2.3 Studies on reflection and reflective practice

Try to avoid talking about the article. Instead, talk about the study or the ideas presented. Griffiths (2000), discussed the term reflection as it relates to teachers and teacher education. She drew particularly on Schon’s (YEAR) definitions of two types of reflection, which are reflection-in-action and refection-on-action. In the article, differing definitions of reflection and their inter-relationship are explored, and how these relate to courses of initial teacher education in a variety of countries and cultural contexts is discussed. In addition to this, questions about the value and purpose of reflection were also raised, especially in the context of its practical relevance to teacher education.

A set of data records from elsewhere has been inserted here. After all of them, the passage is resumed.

(* ===== verification/Isolation.v ===== *)
(** * Component isolation ([msys_core/isolation.py])

    [parse_isolation] turns a manifest declaration into an [IsolationSpec];
    [prepare_isolation_launch] checks it against the host's capabilities and
    builds the launch plan; [IsolationPreexec] applies the plan in the child,
    against an operating system given as an oracle on the calls made so far. *)

From Stdlib Require Import ZArith.
From S2P Require Export PyValue.

Module Isolation.

Definition FAIL_CLOSED : pystr := §"fail-closed".
Definition BEST_EFFORT : pystr := §"best-effort".
Definition FAILURE_POLICIES : list pystr := [FAIL_CLOSED; BEST_EFFORT].
Definition NAMESPACE_ORDER : list pystr :=
  [§"user"; §"mount"; §"ipc"; §"uts"; §"network"].
Definition NAMESPACE_FLAGS : dict pystr Z :=
  [(§"user", 0x10000000%Z); (§"mount", 0x00020000%Z); (§"ipc", 0x08000000%Z);
   (§"uts", 0x04000000%Z); (§"network", 0x40000000%Z)].

(** The [RLIMIT_*] constants the [resource] module of the platform defines. *)
Class Platform := { has_rlimit : pystr -> bool }.
#[export] Instance linux_platform : Platform := {| has_rlimit _ := true |}.

Definition RLIMIT_RESOURCES `{Platform} : list pystr :=
  List.filter has_rlimit
    [§"as"; §"core"; §"cpu"; §"data"; §"fsize"; §"memlock"; §"nofile"; §"nproc"; §"stack"].

Record RlimitSpec := { soft : Z; hard : Z }.

Record SeccompSpec := { mode : pystr; seccomp_profile : pystr }.
Definition seccomp_default : SeccompSpec := {| mode := §"off"; seccomp_profile := §"default" |}.

Record IsolationSpec := {
  profile : pystr;
  failure : pystr;
  namespaces : list pystr;
  no_new_privs : bool;
  dumpable : option bool;
  rlimits : dict pystr RlimitSpec;
  seccomp : SeccompSpec;
}.

Definition spec_default : IsolationSpec := {|
  profile := §"none"; failure := BEST_EFFORT; namespaces := []; no_new_privs := false;
  dumpable := None; rlimits := []; seccomp := seccomp_default;
|}.

(** [IsolationSpec.requested] *)
Definition requested (s : IsolationSpec) : bool :=
  negb (bool_decide (profile s = §"none"))
  || match namespaces s with [] => false | _ => true end
  || no_new_privs s
  || match dumpable s with None => false | _ => true end
  || match rlimits s with [] => false | _ => true end
  || negb (bool_decide (mode (seccomp s) = §"off")).

Definition config_error (m : pystr) : exn := Exn IsolationConfigurationError m.

(* ------------------------------------------------------------------ *)
(** ** Descriptions *)

Definition opt_bool (o : option bool) : pyval :=
  match o with Some b => VBool b | None => VNone end.
Definition opt_str (o : option pystr) : pyval :=
  match o with Some s => VStr s | None => VNone end.

(** [sorted(d.items())] on a dictionary with string keys. *)
Definition sorted_items {V} (d : dict pystr V) : list (pystr * V) :=
  py_sorted (fun a b => str_leb a.1 b.1) d.

Definition rlimits_value (d : dict pystr RlimitSpec) : pyval :=
  VDict ((fun p => (p.1, VDict [(§"soft", VInt (soft p.2)); (§"hard", VInt (hard p.2))]))
           <$> sorted_items d).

Another study is done by Jay and Johnson (2002) who explored the facets of reflection. They provided a typology designed to guide teacher educators in teaching reflection to pre-service teachers. After a short review on reflection, they defined the term reflection, reflection process and its content, and the typology of reflection is presented. The profile of typology consisted of three dimensions of reflective thought which are descriptive, comparative, and critical.

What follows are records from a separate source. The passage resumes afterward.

(* ===== verification/Plan.v ===== *)
(** * The native plan compiler: validation ([native/scripts/compile_runtime_plan.py])

    The checks that turn a decoded source document into normalized component
    records, for both versions of the format.  Ordering is in [PlanOrder], the
    text in [PlanText]. *)

From Stdlib Require Import ZArith.
From S2P Require Export PyValue.

Module Plan.

Definition SCHEMA : pystr := §"msys.native-lite-plan.source.v1".
Definition SCHEMA_V2 : pystr := §"msys.native-runtime.source.v2".
Definition MAX_BYTES : Z := 1024 * 1024.
Definition MAX_COMPONENTS : nat := 64.

Definition id_char (c : N) : bool := alnum_ascii c || one_of §"_.:-" c.
Definition ID_RE : regex := RSeq (cls alnum_ascii) (rupto 127 (cls id_char)).
Definition ENV_RE : regex :=
  RSeq (cls (fun c => alpha_ascii c || one_of §"_" c))
       (rupto 127 (cls (fun c => alnum_ascii c || one_of §"_" c))).
Definition RESERVED_ENV : list pystr :=
  [§"MSYS_READY_FD"; §"MSYS_CONTROL_FD"; §"MSYS_COMPONENT_ID"; §"MSYS_GENERATION";
   §"MSYS_RUNTIME_DIR"; §"MSYS_PACKAGE_ID"; §"MSYS_PACKAGE_VERSION"; §"MSYS_WINDOW_TITLE";
   §"MSYS_APP_ID"; §"MSYS_WINDOW_IDENTITY"; §"MSYS_X11_WM_INSTANCE"].

Definition plan_error (m : pystr) : exn := Exn PlanError m.

(** A normalized component of the first format. *)
Record component := {
  id : pystr;
  kind : pystr;
  critical : bool;
  restart : pystr;
  readiness_mode : pystr;
  readiness_timeout_ms : Z;
  initial_ms : Z;
  max_ms : Z;
  limit : Z;
  argv : list pystr;
  after : list pystr;
  environment : list (pystr * pystr);
}.

Record provide := {
  provide_kind : pystr;
  provide_name : pystr;
  exclusive : bool;
  priority : Z;
}.

(** What the second format adds. *)
Record component_v2 := {
  base : component;
  lifecycle : pystr;
  idle_timeout_ms : Z;
  provides : list provide;
  permissions : list pystr;
  package_id : pystr;
  package_name : pystr;
  package_version : pystr;
  package_kind : pystr;
  name : pystr;
  summary : pystr;
  icon : pystr;
  launchable : bool;
  window : list pystr;
}.

Section Normalize.
Context `{PyLib} `{PyRepr}.

(** The hook that rejects duplicate keys. *)
Definition object_no_duplicates (pairs : list (pystr * pyval)) : py (dict pystr pyval) :=
  foldR (fun result kv =>
    raise_if (dhas result kv.1) (plan_error (§"duplicate JSON key: " ++ kv.1));;
    Ok (dset result kv.1 kv.2)) [] pairs.

Definition closed_object (value : pyval) (path : pystr) (allowed required : list pystr)
    : py (dict pystr pyval) :=
  d ← ok_or (as_dict value) (plan_error (path ++ §" must be an object"));
  match sorted_strs (List.filter (fun k => negb (bool_decide (k ∈ allowed))) (fromkeys (dkeys d))) with
  | k :: _ => Raise (plan_error (path ++ §" has unknown field " ++ py_repr (VStr k)))
  | [] => Ok tt
  end;;
  match sorted_strs (List.filter (fun k => negb (dhas d k)) required) with
  | k :: _ => Raise (plan_error (path ++ §" is missing field " ++ py_repr (VStr k)))
  | [] => Ok tt
  end;;
  Ok d.

Definition integer (value : pyval) (path : pystr) (minimum maximum : Z) : py Z :=
  match as_int value with
  | Some z => if (minimum <=? z)%Z && (z <=? maximum)%Z then Ok z
              else Raise (plan_error (path ++ §" must be an integer in " ++ dec_Z minimum
                                      ++ §".." ++ dec_Z maximum))
  | None => Raise (plan_error (path ++ §" must be an integer in " ++ dec_Z minimum
                               ++ §".." ++ dec_Z maximum))
  end.

Definition enum_string (value : pyval) (path : pystr) (allowed : list pystr) : py pystr :=
  match as_str value with
  | Some s => if bool_decide (s ∈ allowed) then Ok s else Raise (plan_error (path ++ §" is invalid"))
  | None => Raise (plan_error (path ++ §" is invalid"))
  end.

(** [value.encode("utf-8")] *)
Definition py_encode (value : pystr) : py (list N) :=
  ok_or (utf8_encode value) (Exn UnicodeEncodeError §"surrogates not allowed").

Definition bounded_string (value : pyval) (path : pystr) (maximum_bytes : nat) (nonempty : bool)
    : py pystr :=
  s ← ok_or (as_str value) (plan_error (path ++ §" must be a NUL-free string"));
  raise_if (str_has 0 s) (plan_error (path ++ §" must be a NUL-free string"));;
  bytes ← py_encode s;
  raise_if ((nonempty && negb (str_true s)) || (maximum_bytes <? length bytes)%nat)
    (plan_error (path ++ §" has invalid encoded length"));;
  Ok s.

Definition boolean (value : pyval) (path : pystr) : py bool :=
  match value with
  | VBool b => Ok b
  | _ => Raise (plan_error (path ++ §" must be boolean"))
  end.

(** A list whose length is within bounds. *)
Definition bounded_list (value : pyval) (minimum maximum : nat) (message : pystr) : py (list pyval) :=
  l ← ok_or (as_list value) (plan_error message);
  raise_if ((length l <? minimum)%nat || (maximum <? length l)%nat) (plan_error message);;
  Ok l.

Definition at_index (path : pystr) (index : nat) : pystr :=
  path ++ §"[" ++ dec_N (N.of_nat index) ++ §"]".

(** [[bounded_string(value, f"{path}[{offset}]", ...) for offset, value in enumerate(l)]] *)
Definition bounded_strings (l : list pyval) (path : pystr) (maximum_bytes : nat) (nonempty : bool)
    : py (list pystr) :=
  imapR (fun offset value => bounded_string value (at_index path offset) maximum_bytes nonempty) l.

Definition is_id (s : pystr) : bool := fullmatch ID_RE s.

Definition read_id (value : pyval) (path : pystr) : py pystr :=
  s ← bounded_string value path 128 true;
  raise_if (negb (is_id s)) (plan_error (path ++ §" is invalid"));;
  Ok s.

Definition field (d : dict pystr pyval) (k : pystr) : pyval := dget_or d k VNone.

Definition read_readiness (item : dict pystr pyval) (path : pystr) (modes : list pystr)
    : py (pystr * Z) :=
  readiness ← closed_object (field item §"readiness") (path ++ §".readiness")
    [§"mode"; §"timeout_ms"] [§"mode"; §"timeout_ms"];
  mode ← enum_string (field readiness §"mode") (path ++ §".readiness.mode") modes;
  timeout ← integer (field readiness §"timeout_ms") (path ++ §".readiness.timeout_ms") 1 300000;
  Ok (mode, timeout).

Definition read_backoff (item : dict pystr pyval) (path : pystr) : py (Z * Z * Z) :=
  backoff ← closed_object (dget_or item §"backoff" (VDict [])) (path ++ §".backoff")
    [§"initial_ms"; §"max_ms"; §"limit"] [];
  initial ← integer (dget_or backoff §"initial_ms" (VInt 250)) (path ++ §".backoff.initial_ms") 1 60000;
  max ← integer (dget_or backoff §"max_ms" (VInt 30000)) (path ++ §".backoff.max_ms") initial 300000;
  limit ← integer (dget_or backoff §"limit" (VInt 8)) (path ++ §".backoff.limit") 0 1000;
  Ok (initial, max, limit).

Definition read_argv (item : dict pystr pyval) (path : pystr) : py (list pystr) :=
  raw ← bounded_list (field item §"exec") 1 64 (path ++ §".exec must contain 1..64 arguments");
  argv ← bounded_strings raw (path ++ §".exec") 4096 false;
  raise_if (negb (str_startswith §"/" (default [] (head argv))))
    (plan_error (path ++ §".exec[0] must be absolute"));;
  Ok argv.

(** The ids of the first format are checked one by one. *)
Definition read_after (item : dict pystr pyval) (path : pystr) : py (list pystr) :=
  raw ← bounded_list (dget_or item §"after" (VList [])) 0 32
    (path ++ §".after must contain at most 32 ids");
  after ← imapR (fun offset value => read_id value (at_index (path ++ §".after") offset)) raw;
  raise_if (negb (bool_decide (NoDup after))) (plan_error (path ++ §".after contains duplicates"));;
  Ok after.

(** Distinct ids of the second format. *)
Definition read_ids (raw : list pyval) (path message : pystr) : py (list pystr) :=
  ids ← bounded_strings raw path 128 true;
  raise_if (negb (forallb is_id ids) || negb (bool_decide (NoDup ids))) (plan_error message);;
  Ok ids.

Definition read_environment (value : pyval) (path : pystr) : py (list (pystr * pystr)) :=
  d ← ok_or (as_dict value) (plan_error (path ++ §" must contain at most 64 entries"));
  raise_if (64 <? length d)%nat (plan_error (path ++ §" must contain at most 64 entries"));;
  mapR (fun key =>
    raise_if (negb (fullmatch ENV_RE key) || bool_decide (key ∈ RESERVED_ENV))
      (plan_error (path ++ §" has invalid or reserved key " ++ py_repr (VStr key)));;
    value ← bounded_string (field d key) (path ++ §"." ++ key) 4096 false;
    Ok (key, value)) (sorted_strs (dkeys d)).

Definition KINDS : list pystr := [§"display"; §"window"; §"shell"; §"other"].
Definition RESTARTS : list pystr := [§"never"; §"on-failure"; §"always"].

Definition component_path (index : nat) : pystr := at_index §"$.components" index.

Definition normalize_component (index : nat) (raw : pyval) : py component :=
  let path := component_path index in
  item ← closed_object raw path
    [§"id"; §"kind"; §"critical"; §"restart"; §"readiness"; §"backoff"; §"exec"; §"after"; §"env"]
    [§"id"; §"kind"; §"critical"; §"restart"; §"readiness"; §"exec"];
  id ← read_id (field item §"id") (path ++ §".id");
  kind ← enum_string (field item §"kind") (path ++ §".kind") KINDS;
  critical ← boolean (field item §"critical") (path ++ §".critical");
  restart ← enum_string (field item §"restart") (path ++ §".restart") RESTARTS;
  'readiness ← read_readiness item path [§"exec"; §"fd"; §"mipc-ready"];
  'backoff ← read_backoff item path;
  argv ← read_argv item path;
  after ← read_after item path;
  environment ← read_environment (dget_or item §"env" (VDict [])) (path ++ §".env");
  Ok {| id := id; kind := kind; critical := critical; restart := restart;
        readiness_mode := readiness.1; readiness_timeout_ms := readiness.2;
        initial_ms := backoff.1.1; max_ms := backoff.1.2; limit := backoff.2;
        argv := argv; after := sorted_strs after; environment := environment |}.

(* ------------------------------------------------------------------ *)
(** ** The second format *)

Definition PROVIDE_KINDS : list pystr := [§"role"; §"interface"; §"capability"].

In her article Frid (2000) discussed that although it has framed many mathematics teacher education practices in the last decade, it has ultimately not had substantial impact on classroom practices yet. Therefore she examined some reasons for this lack of impact. In the article, the stages and foci of teacher development are underlined from the stage of beginning student teacher to an autonomous teacher. In this paper the importance of broadening and embracing constructivist pedagogy more fully were mentioned in order to provide ways for the development of student teachers as professionals who have technical knowledge and skills as well as capacities for life long learning, flexibility and autonomy.

Jaworski (2006) defined teaching as learning practice and she addressed the challenge of developing theory in relation to the practices of mathematics teaching and its development. She specially dealt with inquiry in mathematics learning, mathematics teaching and the development of practices of teaching in communities involving teachers and educators. Jaworski handle the inquiry as a tool which can lead to developing inquiry as a way of being when practiced as part of a community, in which members collaborate, as learners to develop their practice. The paper offered some ways for mathematics teaching development.

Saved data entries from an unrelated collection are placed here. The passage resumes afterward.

(** C34: the text of a plan stands for one plan.  Two documents that compile to
    the same text have the same normalized content, in either format: every
    name, argument, environment value, role and window property, and the order
    of the components, can be read back from the text.  In particular no value,
    whatever characters it has, can forge a field or a line.  A compiled text
    is at most one MiB of UTF-8. *)
Theorem compiled_text_determines_plan d1 d2 text :
  compile_document d1 = Ok text -> compile_document d2 = Ok text ->
  read_document d1 = read_document d2 /\
  exists bytes, utf8_encode text = Some bytes /\ (Z.of_nat (length bytes) <= MAX_BYTES)%Z.
Proof.
  unfold compile_document. intros (p1 & R1 & H1)%bind_Ok (p2 & R2 & H2)%bind_Ok. split.
  - rewrite R1, R2. f_equal.
    eapply render_inj; [by eapply read_document_Ok|by eapply read_document_Ok|exact H1|exact H2].
  - unfold render in H1. apply bind_Ok in H1 as (rows & _ & H1).
    apply bind_Ok in H1 as (bytes & Hb%py_encode_Ok & H1). inv_result. exists bytes. split; [done|].
    by apply Z.ltb_ge.
Qed.
End Render.

(* ------------------------------------------------------------------ *)
(** ** Witness *)

Definition sample_item (cid : pystr) (after : list pystr) (env : pystr) : pyval := VDict
  [(§"id", VStr cid); (§"kind", VStr §"other"); (§"critical", VBool true); (§"restart", VStr §"never");
   (§"readiness", VDict [(§"mode", VStr §"exec"); (§"timeout_ms", VInt 1000)]);
   (§"exec", VList [VStr §"/bin/x"; VStr (§"a" ++ [tab] ++ §"b" ++ [newline] ++ §"end")]);
   (§"after", VList (VStr <$> after)); (§"env", VDict [(§"LANG", VStr env)])].

Definition sample_document (components : list pyval) (rest : dict pystr pyval) : pyval :=
  VDict ([(§"schema", VStr SCHEMA); (§"components", VList components)] ++ rest).

Definition sample_one : pyval :=
  sample_document [sample_item §"c" [§"b"; §"a"] §"x"; sample_item §"b" [] []; sample_item §"a" [§"b"] []] [].
Definition sample_two : pyval :=
  sample_document [sample_item §"a" [§"b"] []; sample_item §"b" [] []; sample_item §"c" [§"a"; §"b"] §"x"]
    [(§"stop_grace_ms", VInt 2000)].

Lemma compiled_text_determines_plan_witness :
  is_ok (compile_document sample_one) = true /\ read_document sample_one = read_document sample_two.
Proof.
  destruct (compile_document sample_one) as [text|e] eqn:H1.
  - split; [reflexivity|]. apply (compiled_text_determines_plan _ _ text); [exact H1|].
    rewrite <- H1. vm_compute. reflexivity.
  - vm_compute in H1. discriminate H1.
Defined.
End PlanText.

In his writing, Farell (2008) described the foundations and components of reflective practice to facilitate the use of this approach among educators who work with adult English language learners. He firstly defined the reflective practice by giving briefly the related research and then he mentioned about practice, by discussing some techniques and tools such as action research, teaching journals, teaching development groups. He further discussed the continuum of reflection and how can teachers engage in the reflective practices in order to make continuous development in their career.

As Frid (2000) and Jaworski (2006) mentioned, it is easy to set relationship between constructivism, inquiry method and reflective practices. The importance of reflective teaching is a central component for designing teaching and learning experiences for teachers. (Lowery, 2003, p.23). According to Van Manen (1995) “in everyday life, the practice of pedagogy can only be reflective in a qualified and circumscribed sense” (p.35). Reflective practice occurs when teachers consciously take on the role of reflective practitioner, subject their own beliefs about teaching and learning to critical analysis, take full responsibility for their actions in the classroom, and continue to improve their teaching practice (Farrell, 2008; Jay & Johnson, 2002). Teachers can engage in these reflective practices in a constructivist manner in any time they need to develop themselves.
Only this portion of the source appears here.